So, it was really a throwback, this early science. Even to my undergrads over many years. I had majored in mathematics at Colgate and had a very good course in partial differential equations. One of the key questions, which was commented on by ignorant reviewers, was these cells are not real, they're all artifact, they're tissue culture artifacts. I felt it was important to study the membrane properly of muscle and nerve.

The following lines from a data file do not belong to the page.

(** Overwriting [k] from the end of a generated suffix of length at least [k]. *)
Lemma overwrite_generated k x b l1 y l2 :
  wf b → int64 x = true → generated b = l1 ++ y :: l2 → k = len l2 + 1 →
  ∃ b', overwrite_token_at_offset_from_end k x b = (Ok tt, b') ∧ wf b' ∧
    generated b' = l1 ++ x :: l2 ∧ prompt b' = prompt b ∧
    _processing_range b' = _processing_range b ∧ _processing_offset b' = _processing_offset b ∧
    _completion_range b' = _completion_range b ∧ _prompt_length b' = _prompt_length b ∧
    _current_length b' = _current_length b ∧ _actively_chunked b' = _actively_chunked b.
Proof.
  intros Hwf Hx Hg Hk. pose proof (len_generated b Hwf) as Hl. pose proof (len_nonneg l1).
  pose proof (len_nonneg l2). rewrite Hg, len_app, len_cons in Hl.
  pose proof (exec_wf (Overwrite k x) b Hwf I) as Hwf'.
  pose proof (overwrite_run k x b Hwf) as Hrun. rewrite Hx in Hrun.
  replace ((k <? 1) || (k >? _current_length b)) with false in Hrun by (destruct Hwf; lia).
  unfold exec, bind in Hwf'. rewrite Hrun in Hwf'. simpl in Hwf'.
  eexists. split; [exact Hrun|]. split; [done|]. split_and!; try done.
  - rewrite generated_drop, all_take by done. simpl.
    rewrite generated_drop, all_take in Hg by done. destruct Hwf.
    unfold list_set, len in *. rewrite take_insert_lt by lia.
    rewrite drop_insert_ge by lia. rewrite Hg.
    replace (_ - _)%nat with (Datatypes.length l1) by lia.
    by rewrite insert_app_r_alt, Nat.sub_diag by lia.
  - unfold prompt. simpl. destruct Hwf. unfold list_set.
    rewrite !slice_to_inside by (rewrite ?len_list_set; unfold len in *; rewrite ?length_insert; lia).
    apply take_insert_ge. lia.
Qed.

Lemma consume_generated n b :
  wf b → 0 ≤ n →
  Range.start (_completion_range b) < _current_length b →
  Range.start (_completion_range b) ≤ _current_length b - n →
  ∃ b', consume_recently_generated_tokens n b =
      (Ok (slice (generated b) (Range.start (_completion_range b) - _prompt_length b)
             (_current_length b - n - _prompt_length b)), b') ∧ wf b' ∧
    b' = set_completion (Range.mk (_current_length b - n) (_current_length b)) b.
Proof.
  intros Hwf Hn H1 H2. rewrite consume_run by done. cbv zeta.
  replace (_ || _) with false by (destruct Hwf; lia).
  pose proof (exec_wf (Consume n) b Hwf I) as Hwf'. unfold exec in Hwf'.
  rewrite consume_run in Hwf' by done. cbv zeta in Hwf'.
  replace (_ || _) with false in Hwf' by (destruct Hwf; lia).
  eexists. split; [|split; [exact Hwf'|done]]. do 2 f_equal.
  pose proof (len_generated b Hwf) as Hl. destruct Hwf.
  rewrite (slice_inside (generated b)) by lia. unfold generated.
  rewrite !slice_inside by lia. rewrite skipn_firstn_comm, take_take, drop_drop. f_equal; [lia|].
  f_equal. lia.
Qed.

(** The tokens already handed to the client, and those not yet. *)
Definition streamed (b : t) : list Z :=
  slice (array b) (_prompt_length b) (Range.start (_completion_range b)).
Definition unstreamed (b : t) : list Z :=
  slice (array b) (Range.start (_completion_range b)) (_current_length b).

(** Calls that may run while a client streams: everything but a reset, and
    overwrites only of tokens that were not handed out. *)
Definition stream_ok (o : op) (b : t) : Prop :=
  op_ok o b ∧
  match o with
  | Reset _ => False
  | Overwrite k x => k ≤ _current_length b - Range.start (_completion_range b)
  | _ => True
  end.
(* ===== verification/Eos.v ===== *)
(** * End-of-sequence tracking (max/pipelines/context/eos_tracking.py)

    Single-token, token-sequence and stop-string checks of [EOSTracker]. A Python
    [str] is the list of its code points. *)

From S2P Require Import Prelude.

Module EOSTracker.

Record t := mk {
  eos_token_ids : gset Z;
  eos_sequences : list (list Z);
  eos_stop_strings : list (list Z);
  _max_stop_length : Z;
  _max_eos_seq_len : Z;
  _continuation_tail : list Z
}.

(** [max((len(s) for s in l), default=d)] *)
Definition max_len (d : Z) (l : list (list Z)) : Z :=
  match l with
  | [] => d
  | s :: l' => foldl (λ m (s : list Z), Z.max m (len s)) (len s) l'
  end.

(** The model and its [model_post_init] hook. *)
Definition init (ids : gset Z) (seqs stops : list (list Z)) : t :=
  mk ids seqs stops (max_len 0 stops) (max_len 1 seqs) [].

Definition set_tail (s : list Z) (t : t) : EOSTracker.t :=
  mk (eos_token_ids t) (eos_sequences t) (eos_stop_strings t)
     (_max_stop_length t) (_max_eos_seq_len t) s.

(** The loop body over [eos_sequences] *)
Definition ends_with (generated_tokens eos : list Z) : bool :=
  if len generated_tokens <? len eos then false
  else bool_decide
    (slice_from generated_tokens (len generated_tokens - len eos) = eos).

Definition is_eos_from_tokens (t : t) (generated_tokens : list Z) : outcome bool :=
  if len generated_tokens =? 0 then Raise ValueError else
  match py_index generated_tokens (-1) with
  | None => Raise IndexError
  | Some last =>
      if bool_decide (last ∈ eos_token_ids t) then Ok true
      else Ok (existsb (ends_with generated_tokens) (eos_sequences t))
  end.

(** [for offset in range(...): if is_eos_from_tokens(...): return offset] *)
Fixpoint first_hit (test : Z → outcome bool) (offsets : list Z) : outcome (option Z) :=
  match offsets with
  | [] => Ok None
  | o :: os =>
      match test o with
      | Raise e => Raise e
      | Ok true => Ok (Some o)
      | Ok false => first_hit test os
      end
  end.

Definition first_eos_offset (t : t) (prior_generated new_tokens : list Z) : outcome (option Z) :=
  let keep := _max_eos_seq_len t - 1 in
  let tail :=
    if keep =? 0 then slice_to prior_generated 0
    else slice_from prior_generated (Z.max 0 (len prior_generated - keep)) in
  let span := tail ++ new_tokens in
  first_hit (λ offset, is_eos_from_tokens t (slice_to span (len tail + offset + 1)))
            (zrange 0 (len new_tokens)).

(** [s.find(sub)]: the lowest index at which [sub] occurs, or -1. *)
Fixpoint find_from (i : Z) (s sub : list Z) : Z :=
  if bool_decide (sub `prefix_of` s) then i
  else match s with
       | [] => -1
       | _ :: s' => find_from (i + 1) s' sub
       end.
Definition find (s sub : list Z) : Z := find_from 0 s sub.

(** The search loop over the stop strings: the earliest occurrence wins. *)
Fixpoint best_match (tail : list Z) (best_pos : Z) (best : option (list Z))
    (stops : list (list Z)) : option (list Z) :=
  match stops with
  | [] => best
  | s :: stops' =>
      let pos := find tail s in
      if (0 <=? pos) && (pos <? best_pos)
      then best_match tail pos (Some s) stops'
      else best_match tail best_pos best stops'
  end.

Definition is_eos_from_string (next_token_decoded : list Z) : M t (option (list Z)) :=
  let! t := get in
  if len (eos_stop_strings t) =? 0 then ret None else
  modify (λ t, set_tail (_continuation_tail t ++ next_token_decoded) t);;
  let! t := get in
  when (len (_continuation_tail t) >? 8 * _max_stop_length t)
    (modify (λ t, set_tail (slice_from (_continuation_tail t) (- _max_stop_length t)) t));;
  let! t := get in
  let tail := _continuation_tail t in
  ret (best_match tail (len tail) None (eos_stop_strings t)).

(** ** Token checks *)

Lemma ends_with_spec gen eos : ends_with gen eos = true ↔ eos `suffix_of` gen.
Proof.
  unfold ends_with. pose proof (len_nonneg eos). split.
  - destruct (len gen <? len eos) eqn:E; [done|]. intros Heq%bool_decide_eq_true.
    rewrite slice_from_inside in Heq by lia. exists (take (Z.to_nat (len gen - len eos)) gen).
    rewrite <- Heq at 2. by rewrite take_drop.
  - intros [k ->]. rewrite len_app. pose proof (len_nonneg k).
    replace (len k + len eos <? len eos) with false by lia.
    apply bool_decide_eq_true. rewrite slice_from_inside by (rewrite len_app; lia).
    replace (len k + len eos - len eos) with (len k) by lia. unfold len.
    by rewrite Nat2Z.id, drop_app_length.
Qed.

Lemma py_index_last (l : list Z) : py_index l (-1) = last l.
Proof.
  destruct l as [|x l _] using rev_ind; [done|].
  replace (-1) with (- (1)) by lia.
  rewrite py_index_neg by (rewrite len_app, len_singleton; pose proof (len_nonneg l); lia).
  rewrite len_app, len_singleton, last_snoc.
  replace (Z.to_nat (len l + 1 - 1)) with (length l) by (unfold len; lia).
  by rewrite lookup_app_r, Nat.sub_diag.
Qed.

It was about the time when Wilfred Rall at the NIH and Phil Nelson [and three other authors] had published a series of papers in the Journal of Neurophysiology on motor neurons, showing that these highly branched neurons could be reduced mathematically to the single cylinders, and they could estimate the membrane properties. I decided to do a similar but different project with the branched myotubes. And we analyzed the input resistance, the membrane capacitance, as well as the membrane potential of myotubes at different stages of development, whether they were single cylinders or branched cylinders.
That analysis showed that the membrane resistivity, which was derived from these differential equations, was very comparable to adult mature muscle, so this was not tissue culture artifact, but it was real muscle with intact membranes. That gave me a great deal of satisfaction because it combined the partial differential equation with a very important and relevant developmental issue. I think that settled, in my mind at least, the notion that we were not dealing with leaky cells, artifacts.